Well, “donor” might not have been the correct word to use up there, because Henrietta didn't knowingly “donate” anything. Instead, the doctors working on her took the samples without bothering to ask her permission, which was standard practice at the time. And the ethics of this sort of thing, the evolution of informed consent, is a key part of the book, which Skloot weaves around the story of the Lacks family. How fast medical science has grown, and how slow the field's understanding of or willingness to comply with what is right has been in trying to keep up with it. In a world where all you need to get a basic understanding of your genetic picture is $100, to spit in a tube, and 6-8 weeks for processing, what kind of protections should be around that data?

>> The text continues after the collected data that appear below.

Lemma compute_signature_minhash_witness :
  exists sig, compute_signature elements two_hashes {[ 0; 41 ]} = Ok sig /\
    is_minhash_signature linear_hash two_hashes {[ 0; 41 ]} sig /\
    kHashPrime = 2038074743.
Proof.
  apply (compute_signature_minhash elements two_hashes {[ 0; 41 ]}).
  - intros S. reflexivity.
  - split; reflexivity.
  - split; repeat constructor; vm_compute; congruence.
  - intros f Hf. apply elem_of_union in Hf as [Hf|Hf];
      apply elem_of_singleton in Hf as ->; lia.
Defined.

(** The bound on the indices is the precondition of the arithmetic, which is
    done in [unsigned long long]: a set that could hold the index [2^64 - 1]
    would make [1 + f] wrap to 0, and the index [2^40] with [a = P - 1] would
    make the product wrap.  [extract_features] produces no such index. *)
Lemma compute_signature_wraps :
  (compute_signature elements plain_hash {[ 2 ^ 64 - 1 ]} = Ok [0] /\
   linear_hash 1 0 (2 ^ 64 - 1) = 138615905) /\
  (compute_signature elements steep_hash {[ 2 ^ 40 ]} = Ok [580806882] /\
   linear_hash 2038074742 0 (2 ^ 40) = 1048733443).
Proof. repeat split; vm_compute; reflexivity. Qed.

(** ** C2: all pairs are compared, the threshold is strict *)

(** C2: for a corpus of [n] documents [process] returns, and its output holds
    a report for the pair [(i, j)], [i < j < n], carrying the similarity
    [1 - distance], exactly when the distance of the two signatures is
    strictly below the threshold; a pair whose distance equals the threshold
    is not reported. *)
Theorem process_reports_below_threshold MurmurHash3_x86_32 bucket_order d docs :
  num_features_ d <> 0 ->
  MinHasher_sized (hasher_ d) ->
  exists out,
    process MurmurHash3_x86_32 bucket_order d docs = Ok out /\
    (forall r, r ∈ out <->
       exists i j : nat, (i < j < length docs)%nat /\
         is_report_of (signature_of MurmurHash3_x86_32 bucket_order d)
           (threshold_ d) docs i j r) /\
    (forall (i j : nat) di dj si sj dist,
       docs !! i = Some di -> docs !! j = Some dj ->
       signature_of MurmurHash3_x86_32 bucket_order d di = Ok si ->
       signature_of MurmurHash3_x86_32 bucket_order d dj = Ok sj ->
       jaccard_distance si sj = Ok dist ->
       dbl_eq dist (threshold_ d) = true ->
       forall r, r ∈ out -> ~ (rep_i r = i /\ rep_j r = j)).
Proof.
  intros Hnf Hsized.
  destruct (process_spec MurmurHash3_x86_32 bucket_order d docs Hnf Hsized)
    as (out & Hout & Hmem).
  exists out. split; [done|]. split; [done|].
  intros i j di dj si sj dist Hdi Hdj Hsi Hsj Hdist Heq r Hr [Hri Hrj].
  apply Hmem in Hr as (i' & j' & _ & di' & dj' & si' & sj' & dist' &
                       Hdi' & Hdj' & Hsi' & Hsj' & Hdist' & Hlt & ->).
  cbn in Hri, Hrj. subst i' j'. same_outcome.
  apply dbl_lt_irrefl in Heq. congruence.
Qed.

Lemma process_reports_below_threshold_witness :
  exists out,
    process bytesum_hash elements small_dedup [fox; others; fox] = Ok out /\
    (forall r, r ∈ out <->
       exists i j : nat, (i < j < length [fox; others; fox])%nat /\
         is_report_of (signature_of bytesum_hash elements small_dedup)
           (threshold_ small_dedup) [fox; others; fox] i j r) /\
    (forall (i j : nat) di dj si sj dist,
       [fox; others; fox] !! i = Some di -> [fox; others; fox] !! j = Some dj ->
       signature_of bytesum_hash elements small_dedup di = Ok si ->
       signature_of bytesum_hash elements small_dedup dj = Ok sj ->
       jaccard_distance si sj = Ok dist ->
       dbl_eq dist (threshold_ small_dedup) = true ->
       forall r, r ∈ out -> ~ (rep_i r = i /\ rep_j r = j)).
Proof.
  apply (process_reports_below_threshold bytesum_hash elements small_dedup
           [fox; others; fox]).
  - vm_compute. congruence.
  - split; reflexivity.
Defined.
(* ===== verification/Arrays.v ===== *)
(** * A monad for imperative array code

    The sorting text of src/packages/compiler/src/backend/wasm/timsort-src.ts is
    imperative C over arrays, with loops, early returns and calls of a user
    comparator; the string helpers of ropes.ts and slices.ts are instruction
    sequences over arrays and structs.  This file holds what their models are
    written in: array reads, writes and overlapping copies that trap out of
    bounds, a state monad with [return], traps and bounded loops, and the
    weakest-precondition rules used to reason about it.  The rules are total: a
    program that satisfies a postcondition neither traps nor runs out of loop
    fuel. *)

From S2P Require Import Prelude.

Notation len l := (Z.of_nat (length l)).

(** Right-nested concatenations. *)
Ltac app_norm := repeat first [rewrite <- !app_assoc | progress cbn [app]].

(** ** Arrays *)

Section array.
Context {A : Type}.
Implicit Types l : list A.

(** [array.get], [array.set] and [array.copy] (memmove); [None] is a trap. *)
Definition aget l (i : Z) : option A := if i <? 0 then None else l !! Z.to_nat i.

Definition aset l (i : Z) (x : A) : option (list A) :=
  if (i <? 0) || (len l <=? i) then None else Some (<[Z.to_nat i := x]> l).

Definition slice l (i n : Z) : list A := take (Z.to_nat n) (drop (Z.to_nat i) l).

Definition acopy dst (di : Z) src (si n : Z) : option (list A) :=
  if (n <? 0) || (di <? 0) || (si <? 0) || (len dst <? di + n) || (len src <? si + n) then None
  else Some (take (Z.to_nat di) dst ++ slice src si n ++ drop (Z.to_nat (di + n)) dst).

Lemma aget_app p x q i : i = len p → aget (p ++ x :: q) i = Some x.
Proof.
  intros ->. unfold aget. destruct (Z.ltb_spec (len p) 0); [lia|]. rewrite Nat2Z.id. by apply list_lookup_middle.
Qed.

Lemma aget_Some l i : 0 <= i < len l → ∃ p x q, l = p ++ x :: q ∧ i = len p ∧ aget l i = Some x.
Proof.
  intros Hi. destruct (lookup_lt_is_Some_2 l (Z.to_nat i)) as [x Hx]; [lia|].
  exists (take (Z.to_nat i) l), x, (drop (S (Z.to_nat i)) l). rewrite take_drop_middle by done. split_and!; [done| |].
  - rewrite length_take. lia.
  - unfold aget. by destruct (Z.ltb_spec i 0); [lia|].
Qed.

Lemma aset_app p x q i v : i = len p → aset (p ++ x :: q) i v = Some (p ++ v :: q).
Proof.
  intros ->. unfold aset. rewrite length_app. cbn [length].
  destruct (Z.ltb_spec (len p) 0); [lia|]. destruct (Z.leb_spec (Z.of_nat (length p + S (length q))) (len p)); [lia|].
  simpl. rewrite Nat2Z.id. f_equal. rewrite insert_app_r_alt by lia. by rewrite Nat.sub_diag.
Qed.

Lemma slice_middle p s q i n : i = len p → n = len s → slice (p ++ s ++ q) i n = s.
Proof.
  intros -> ->. unfold slice. rewrite !Nat2Z.id, drop_app_length, take_app_length. done.
Qed.

Lemma acopy_app p h q a s b di si n : di = len p → n = len h → si = len a → n = len s →
  acopy (p ++ h ++ q) di (a ++ s ++ b) si n = Some (p ++ s ++ q).
Proof.
  intros Hd Hh Hs Hn. unfold acopy. rewrite !length_app.
  destruct (Z.ltb_spec n 0), (Z.ltb_spec di 0), (Z.ltb_spec si 0); try lia.
  destruct (Z.ltb_spec (Z.of_nat (length p + (length h + length q))) (di + n)); [lia|].
  destruct (Z.ltb_spec (Z.of_nat (length a + (length s + length b))) (si + n)); [lia|]. simpl.
  rewrite slice_middle by done. replace (Z.to_nat di) with (length p) by lia. rewrite take_app_length.
  replace (Z.to_nat (di + n)) with (length p + length h)%nat by lia. by rewrite drop_app_add, drop_app_length.
Qed.
Lemma aget_nat (l : list A) k : aget l (Z.of_nat k) = l !! k.
Proof. unfold aget. destruct (Z.ltb_spec (Z.of_nat k) 0); [lia|]. by rewrite Nat2Z.id. Qed.

Lemma aset_nat (l : list A) k x : (k < length l)%nat → aset l (Z.of_nat k) x = Some (<[k := x]> l).
Proof.
  intros Hk. unfold aset. destruct (Z.ltb_spec (Z.of_nat k) 0); [lia|].
  destruct (Z.leb_spec (len l) (Z.of_nat k)); [lia|]. simpl. by rewrite Nat2Z.id.
Qed.
End array.

(** ** i32 values

    Integers of [0, 2^32); signed comparisons read them as two's complement. *)

Definition add32 (x y : Z) : Z := to_uint32 (x + y).
Definition sub32 (x y : Z) : Z := to_uint32 (x - y).
Definition ge_s (x y : Z) : bool := to_int32 y <=? to_int32 x.
Definition gt_s (x y : Z) : bool := to_int32 y <? to_int32 x.
Definition mul32 (x y : Z) : Z := to_uint32 (x * y).

Lemma add32_id x y : 0 <= x + y < 2 ^ 32 → add32 x y = x + y.
Proof. apply to_uint32_id. Qed.
Lemma sub32_id x y : 0 <= x - y < 2 ^ 32 → sub32 x y = x - y.
Proof. apply to_uint32_id. Qed.
Lemma mul32_id x y : 0 <= x * y < 2 ^ 32 → mul32 x y = x * y.
Proof. apply to_uint32_id. Qed.

Lemma ge_s_small x y : 0 <= x < 2 ^ 31 → 0 <= y < 2 ^ 31 → ge_s x y = (y <=? x).
Proof. intros Hx Hy. unfold ge_s. by rewrite !to_int32_id by lia. Qed.
Lemma gt_s_small x y : 0 <= x < 2 ^ 31 → 0 <= y < 2 ^ 31 → gt_s x y = (y <? x).
Proof. intros Hx Hy. unfold gt_s. by rewrite !to_int32_id by lia. Qed.

(** ** The monad *)

(** How a computation ends: with a value, by [return r], in a trap, or with
    its loop fuel used up. *)
Inductive out (A : Type) : Type :=
  | Val (a : A)
  | Ret (r : Z)
  | Trap
  | NoFuel.
Arguments Val {A} a.
Arguments Ret {A} r.
Arguments Trap {A}.
Arguments NoFuel {A}.

Definition M (σ A : Type) : Type := σ → out A * σ.

Section monad.
Context {σ : Type}.

Definition mret {A} (a : A) : M σ A := λ s, (Val a, s).
Definition mbind {A B} (m : M σ A) (k : A → M σ B) : M σ B :=
  λ s, match m s with
       | (Val a, s') => k a s'
       | (Ret r, s') => (Ret r, s')
       | (Trap, s') => (Trap, s')
       | (NoFuel, s') => (NoFuel, s')
       end.
(** [return r] *)
Definition return_ {A} (r : Z) : M σ A := λ s, (Ret r, s).
Definition trap {A} : M σ A := λ s, (Trap, s).
(** The body of a function: its [return]s give the call's value. *)
Definition fn (m : M σ Z) : M σ Z := λ s, match m s with (Ret r, s') => (Val r, s') | o => o end.

Definition of_option {A} (o : option A) : M σ A := match o with Some a => mret a | None => trap end.

(** A loop: [inl] goes round again, [inr] leaves. *)
Fixpoint loop {V R} (fuel : nat) (body : V → M σ (V + R)) (v : V) : M σ R :=
  match fuel with
  | O => λ s, (NoFuel, s)
  | S fuel => mbind (body v) (λ r, match r with inl v' => loop fuel body v' | inr r => mret r end)
  end.

(** ** Weakest preconditions *)

(** [Q] holds of the value computed, [R] of the value returned; no trap, and
    the fuel suffices. *)
Definition wp {A} (m : M σ A) (Q : A → σ → Prop) (R : Z → σ → Prop) (s : σ) : Prop :=
  match m s with
  | (Val a, s') => Q a s'
  | (Ret r, s') => R r s'
  | (Trap, _) | (NoFuel, _) => False
  end.

Lemma wp_mret {A} (a : A) (Q : A → σ → Prop) R s : Q a s → wp (mret a) Q R s.
Proof. done. Qed.

Lemma wp_return {A} r (Q : A → σ → Prop) (R : Z → σ → Prop) s : R r s → wp (return_ r) Q R s.
Proof. done. Qed.

Lemma wp_bind {A B} (m : M σ A) (k : A → M σ B) Q R s : wp m (λ a s', wp (k a) Q R s') R s → wp (mbind m k) Q R s.
Proof. unfold wp, mbind. by destruct (m s) as [[]]. Qed.

Lemma wp_bind_inv {A B} (m : M σ A) (k : A → M σ B) Q R s : wp (mbind m k) Q R s → wp m (λ a s', wp (k a) Q R s') R s.
Proof. unfold wp, mbind. by destruct (m s) as [[]]. Qed.

(** A program that never returns early runs to a value. *)
Lemma wp_run {A} (m : M σ A) Q s : wp m Q (λ _ _, False) s → ∃ a s', m s = (Val a, s') ∧ Q a s'.
Proof. unfold wp. destruct (m s) as [[] s']; [eauto|done..]. Qed.

(** Reassociation, so that a rule about two consecutive commands applies. *)
Lemma wp_assoc {A B C} (m : M σ A) (k : A → M σ B) (k' : B → M σ C) (Q : C → σ → Prop) R s :
  wp (mbind m (λ a, mbind (k a) k')) Q R s = wp (mbind (mbind m k) k') Q R s.
Proof. unfold wp, mbind. by destruct (m s) as [[]]. Qed.

Lemma wp_mono {A} (m : M σ A) (Q Q' : A → σ → Prop) (R R' : Z → σ → Prop) s :
  wp m Q R s → (∀ a s', Q a s' → Q' a s') → (∀ r s', R r s' → R' r s') → wp m Q' R' s.
Proof. unfold wp. destruct (m s) as [[]]; auto. Qed.

(** A call: whichever way its body ends, the result is a value. *)
Lemma wp_fn m (Q R : Z → σ → Prop) s : wp m Q Q s → wp (fn m) Q R s.
Proof. unfold wp, fn. by destruct (m s) as [[]]. Qed.

Lemma wp_of_option {A} (o : option A) a (Q : A → σ → Prop) R s : o = Some a → Q a s → wp (of_option o) Q R s.
Proof. by intros ->. Qed.

(** Loops by an invariant and a measure that stays below the fuel; the measure
    may look at the state. *)
Lemma wp_loop_st {V B} (I : V → σ → Prop) (μ : V → σ → Z) fuel (body : V → M σ (V + B)) v Q R s :
  I v s → (0 <= μ v s < Z.of_nat fuel) →
  (∀ v s, I v s → 0 <= μ v s →
     wp (body v) (λ r s', match r with inl v' => I v' s' ∧ 0 <= μ v' s' < μ v s | inr b => Q b s' end) R s) →
  wp (loop fuel body v) Q R s.
Proof.
  intros Hi Hf Hb. revert v s Hi Hf. induction fuel as [|fuel IH]; intros v s Hi Hf; [lia|]. simpl.
  apply wp_bind. eapply wp_mono; [apply Hb; [done|lia]| |done].
  intros [v'|b] s' H; simpl; [apply IH; [apply H|lia]|done].
Qed.

Lemma wp_loop {V B} (I : V → σ → Prop) (μ : V → Z) fuel (body : V → M σ (V + B)) v Q R s :
  I v s → (0 <= μ v < Z.of_nat fuel) →
  (∀ v s, I v s → 0 <= μ v →
     wp (body v) (λ r s', match r with inl v' => I v' s' ∧ 0 <= μ v' < μ v | inr b => Q b s' end) R s) →
  wp (loop fuel body v) Q R s.
Proof. apply (wp_loop_st I (λ v _, μ v)). Qed.
End monad.

Declare Scope arr_scope.
Delimit Scope arr_scope with arr.
Notation "x '<-' m ';;' k" := (mbind m (λ x, k)) (at level 100, m at next level, k at level 200, right associativity) : arr_scope.
Notation "' p '<-' m ';;' k" := (mbind m (λ x, match x with p => k end))
  (at level 100, p pattern, m at next level, k at level 200, right associativity) : arr_scope.
Notation "m ';;;' k" := (mbind m (λ _, k)) (at level 100, k at level 200, right associativity) : arr_scope.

We likely still don't know the full implications of something like that being hacked or leaked.
This book has become a science classic already, and it's easy to see why: Skloot is a talented storyteller, and for most of the book's run does an admirable job of keeping her three pieces (Henrietta herself, the HeLa cells/medical ethics, and the story of the Lacks children) in balance. She does great work in digging up what little information there is about Henrietta's short life, mostly through the connections she managed to build with the children Lacks left behind. I've got some grounding in science research from my days as a psychology student, and I know about some of the more egregious bullshit doctors used to get up to (especially with the poor and people of color), but even I was shocked at how lax regulations on human research used to be and how deeply the focus was on getting data at any costs. I was chilled by the story she recounts of a researcher, who the Lacks children believe was untruthful with them when she encountered them years before the book was written, expressing her longing to be able to get material (i.e. blood) from those same people to perform tests.
The reason I haven't rated this more highly, then, is that it starts to drag at the end, becoming more a story about how the story was reported, which tends to bother me unless it's in small doses. It's clearly rooted in a deep, real fondness for Deborah Lacks, one of her primary sources, and a desire to do justice to her story too...but for me, it didn't have the power of the larger narrative and didn't quite work. That being said, this is a story everyone should read and I definitely recommend it to a wide audience.